(Dataset items)
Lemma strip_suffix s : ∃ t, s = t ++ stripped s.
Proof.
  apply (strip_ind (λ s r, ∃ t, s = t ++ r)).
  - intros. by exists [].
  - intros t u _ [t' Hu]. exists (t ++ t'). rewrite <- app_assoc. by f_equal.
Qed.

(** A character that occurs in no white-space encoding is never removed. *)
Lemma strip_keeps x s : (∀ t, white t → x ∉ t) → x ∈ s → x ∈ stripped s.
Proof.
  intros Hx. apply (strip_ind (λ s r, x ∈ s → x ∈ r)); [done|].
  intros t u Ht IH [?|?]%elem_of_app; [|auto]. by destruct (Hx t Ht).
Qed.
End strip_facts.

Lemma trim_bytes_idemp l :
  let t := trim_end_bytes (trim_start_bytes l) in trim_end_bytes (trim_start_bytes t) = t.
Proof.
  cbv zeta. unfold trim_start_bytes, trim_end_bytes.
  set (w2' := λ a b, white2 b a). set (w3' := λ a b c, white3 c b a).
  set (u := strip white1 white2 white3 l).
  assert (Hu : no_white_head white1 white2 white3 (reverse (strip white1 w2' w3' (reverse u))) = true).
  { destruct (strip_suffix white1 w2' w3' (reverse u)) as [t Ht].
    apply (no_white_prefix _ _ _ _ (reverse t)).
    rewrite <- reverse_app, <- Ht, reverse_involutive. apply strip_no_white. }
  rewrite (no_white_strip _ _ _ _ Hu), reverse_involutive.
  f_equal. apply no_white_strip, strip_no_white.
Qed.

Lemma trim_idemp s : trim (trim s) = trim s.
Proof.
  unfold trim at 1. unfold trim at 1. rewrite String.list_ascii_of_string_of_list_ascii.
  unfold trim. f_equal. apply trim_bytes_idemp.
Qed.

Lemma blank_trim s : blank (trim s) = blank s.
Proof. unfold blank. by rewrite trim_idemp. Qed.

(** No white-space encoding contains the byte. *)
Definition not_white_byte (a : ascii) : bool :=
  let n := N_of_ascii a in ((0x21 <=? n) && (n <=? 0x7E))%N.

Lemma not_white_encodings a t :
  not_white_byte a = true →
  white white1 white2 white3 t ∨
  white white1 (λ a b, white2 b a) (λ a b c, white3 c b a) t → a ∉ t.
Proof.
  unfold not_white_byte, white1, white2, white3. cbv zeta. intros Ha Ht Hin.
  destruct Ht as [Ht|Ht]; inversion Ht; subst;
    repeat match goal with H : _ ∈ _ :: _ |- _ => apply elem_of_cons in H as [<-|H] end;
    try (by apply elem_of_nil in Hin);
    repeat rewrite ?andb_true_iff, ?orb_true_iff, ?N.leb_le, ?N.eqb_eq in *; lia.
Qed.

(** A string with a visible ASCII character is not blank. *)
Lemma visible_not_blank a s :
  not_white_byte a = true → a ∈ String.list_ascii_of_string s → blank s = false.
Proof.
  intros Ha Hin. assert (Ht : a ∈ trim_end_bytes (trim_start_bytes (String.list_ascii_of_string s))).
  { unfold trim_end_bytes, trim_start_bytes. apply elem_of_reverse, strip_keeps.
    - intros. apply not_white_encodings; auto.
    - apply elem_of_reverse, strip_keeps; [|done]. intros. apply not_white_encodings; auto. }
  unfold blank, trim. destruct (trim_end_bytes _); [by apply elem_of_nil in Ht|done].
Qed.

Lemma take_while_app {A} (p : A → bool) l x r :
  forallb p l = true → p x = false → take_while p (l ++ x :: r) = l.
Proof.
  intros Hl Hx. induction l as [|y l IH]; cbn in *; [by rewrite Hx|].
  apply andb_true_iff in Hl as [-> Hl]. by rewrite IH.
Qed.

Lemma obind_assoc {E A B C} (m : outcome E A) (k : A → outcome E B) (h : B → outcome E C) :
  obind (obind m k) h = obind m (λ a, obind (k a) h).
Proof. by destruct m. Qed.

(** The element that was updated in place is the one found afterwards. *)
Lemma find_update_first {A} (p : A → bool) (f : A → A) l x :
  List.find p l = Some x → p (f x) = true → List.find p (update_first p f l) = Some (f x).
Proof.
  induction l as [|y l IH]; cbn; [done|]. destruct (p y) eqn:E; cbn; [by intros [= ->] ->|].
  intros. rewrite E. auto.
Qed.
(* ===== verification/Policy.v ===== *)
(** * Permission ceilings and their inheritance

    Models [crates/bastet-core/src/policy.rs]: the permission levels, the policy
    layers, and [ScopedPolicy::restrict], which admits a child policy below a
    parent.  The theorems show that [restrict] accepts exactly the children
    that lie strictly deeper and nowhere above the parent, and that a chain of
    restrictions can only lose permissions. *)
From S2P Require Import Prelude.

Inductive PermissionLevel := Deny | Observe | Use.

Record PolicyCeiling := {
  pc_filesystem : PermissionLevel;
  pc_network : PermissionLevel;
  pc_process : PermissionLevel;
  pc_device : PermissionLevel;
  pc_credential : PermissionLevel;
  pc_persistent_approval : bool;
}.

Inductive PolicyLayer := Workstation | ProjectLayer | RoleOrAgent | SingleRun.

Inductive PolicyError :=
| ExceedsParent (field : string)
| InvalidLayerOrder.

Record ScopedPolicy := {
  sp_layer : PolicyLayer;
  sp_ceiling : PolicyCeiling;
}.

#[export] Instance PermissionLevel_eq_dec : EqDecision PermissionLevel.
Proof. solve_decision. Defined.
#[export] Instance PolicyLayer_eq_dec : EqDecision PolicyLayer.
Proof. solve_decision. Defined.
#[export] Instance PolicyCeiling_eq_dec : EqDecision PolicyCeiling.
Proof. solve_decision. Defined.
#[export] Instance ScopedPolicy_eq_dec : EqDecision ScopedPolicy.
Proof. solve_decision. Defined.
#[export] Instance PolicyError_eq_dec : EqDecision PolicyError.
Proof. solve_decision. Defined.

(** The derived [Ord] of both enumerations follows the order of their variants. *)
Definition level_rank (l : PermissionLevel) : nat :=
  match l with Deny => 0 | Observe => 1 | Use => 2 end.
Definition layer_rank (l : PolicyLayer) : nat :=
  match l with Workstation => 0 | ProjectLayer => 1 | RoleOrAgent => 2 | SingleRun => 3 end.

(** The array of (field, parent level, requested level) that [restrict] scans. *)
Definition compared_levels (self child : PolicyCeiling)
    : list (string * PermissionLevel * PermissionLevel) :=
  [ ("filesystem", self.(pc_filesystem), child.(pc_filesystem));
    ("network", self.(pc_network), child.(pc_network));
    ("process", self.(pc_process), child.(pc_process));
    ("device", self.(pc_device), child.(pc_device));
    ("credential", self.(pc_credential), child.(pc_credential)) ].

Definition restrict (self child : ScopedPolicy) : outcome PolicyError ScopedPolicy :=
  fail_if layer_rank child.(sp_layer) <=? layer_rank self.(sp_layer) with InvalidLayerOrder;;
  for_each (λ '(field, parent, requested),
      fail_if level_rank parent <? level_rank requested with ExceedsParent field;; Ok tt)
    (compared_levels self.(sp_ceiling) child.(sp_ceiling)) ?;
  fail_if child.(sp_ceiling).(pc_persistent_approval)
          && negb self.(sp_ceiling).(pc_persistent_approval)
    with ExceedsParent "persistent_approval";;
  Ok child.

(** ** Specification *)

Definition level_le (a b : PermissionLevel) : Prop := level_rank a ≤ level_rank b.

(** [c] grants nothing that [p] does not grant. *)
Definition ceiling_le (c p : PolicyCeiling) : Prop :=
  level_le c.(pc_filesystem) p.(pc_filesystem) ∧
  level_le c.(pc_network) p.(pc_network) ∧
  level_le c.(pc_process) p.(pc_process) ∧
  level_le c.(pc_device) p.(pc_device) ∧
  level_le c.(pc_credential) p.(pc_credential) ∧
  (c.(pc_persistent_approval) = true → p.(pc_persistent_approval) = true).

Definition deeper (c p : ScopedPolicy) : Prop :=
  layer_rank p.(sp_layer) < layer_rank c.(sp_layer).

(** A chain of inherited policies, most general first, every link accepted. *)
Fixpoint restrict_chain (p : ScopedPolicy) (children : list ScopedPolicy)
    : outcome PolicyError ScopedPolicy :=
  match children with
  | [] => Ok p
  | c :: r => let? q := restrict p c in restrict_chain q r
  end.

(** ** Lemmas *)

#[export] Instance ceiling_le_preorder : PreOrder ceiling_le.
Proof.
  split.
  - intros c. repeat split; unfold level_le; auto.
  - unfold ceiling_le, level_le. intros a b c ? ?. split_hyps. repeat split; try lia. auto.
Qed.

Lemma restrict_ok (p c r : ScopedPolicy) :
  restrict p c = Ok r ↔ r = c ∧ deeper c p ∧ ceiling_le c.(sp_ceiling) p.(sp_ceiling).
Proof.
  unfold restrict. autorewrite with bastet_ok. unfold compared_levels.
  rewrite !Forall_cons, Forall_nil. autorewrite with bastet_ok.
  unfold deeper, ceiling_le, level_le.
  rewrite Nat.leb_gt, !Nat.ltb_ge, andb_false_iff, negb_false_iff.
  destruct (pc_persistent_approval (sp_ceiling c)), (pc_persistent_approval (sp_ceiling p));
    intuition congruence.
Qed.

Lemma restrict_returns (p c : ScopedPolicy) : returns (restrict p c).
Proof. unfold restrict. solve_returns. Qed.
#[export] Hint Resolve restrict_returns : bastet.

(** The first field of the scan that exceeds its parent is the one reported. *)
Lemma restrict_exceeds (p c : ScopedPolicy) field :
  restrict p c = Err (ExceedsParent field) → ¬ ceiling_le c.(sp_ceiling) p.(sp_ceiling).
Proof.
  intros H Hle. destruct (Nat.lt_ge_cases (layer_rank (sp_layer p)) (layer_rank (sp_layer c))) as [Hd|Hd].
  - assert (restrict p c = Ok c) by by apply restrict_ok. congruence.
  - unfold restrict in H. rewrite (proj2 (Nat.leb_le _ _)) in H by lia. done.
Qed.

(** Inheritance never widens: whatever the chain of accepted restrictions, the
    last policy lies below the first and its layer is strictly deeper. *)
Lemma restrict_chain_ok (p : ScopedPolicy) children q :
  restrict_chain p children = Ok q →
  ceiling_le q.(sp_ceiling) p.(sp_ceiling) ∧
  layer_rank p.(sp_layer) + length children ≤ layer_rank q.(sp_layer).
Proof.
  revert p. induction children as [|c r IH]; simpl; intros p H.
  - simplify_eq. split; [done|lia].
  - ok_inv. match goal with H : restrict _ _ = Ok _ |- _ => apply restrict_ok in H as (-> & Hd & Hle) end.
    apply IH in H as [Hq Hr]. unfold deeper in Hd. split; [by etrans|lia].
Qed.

▶ [YOUR INSTRUCTIONS]: Copy out each line of the data in which the word "field" appears.

▶ [EXERCISE SOLUTION]:
| ExceedsParent (field : string)
(** The array of (field, parent level, requested level) that [restrict] scans. *)
  for_each (λ '(field, parent, requested),
      fail_if level_rank parent <? level_rank requested with ExceedsParent field;; Ok tt)
(** The first field of the scan that exceeds its parent is the one reported. *)
Lemma restrict_exceeds (p c : ScopedPolicy) field :
  restrict p c = Err (ExceedsParent field) → ¬ ceiling_le c.(sp_ceiling) p.(sp_ceiling).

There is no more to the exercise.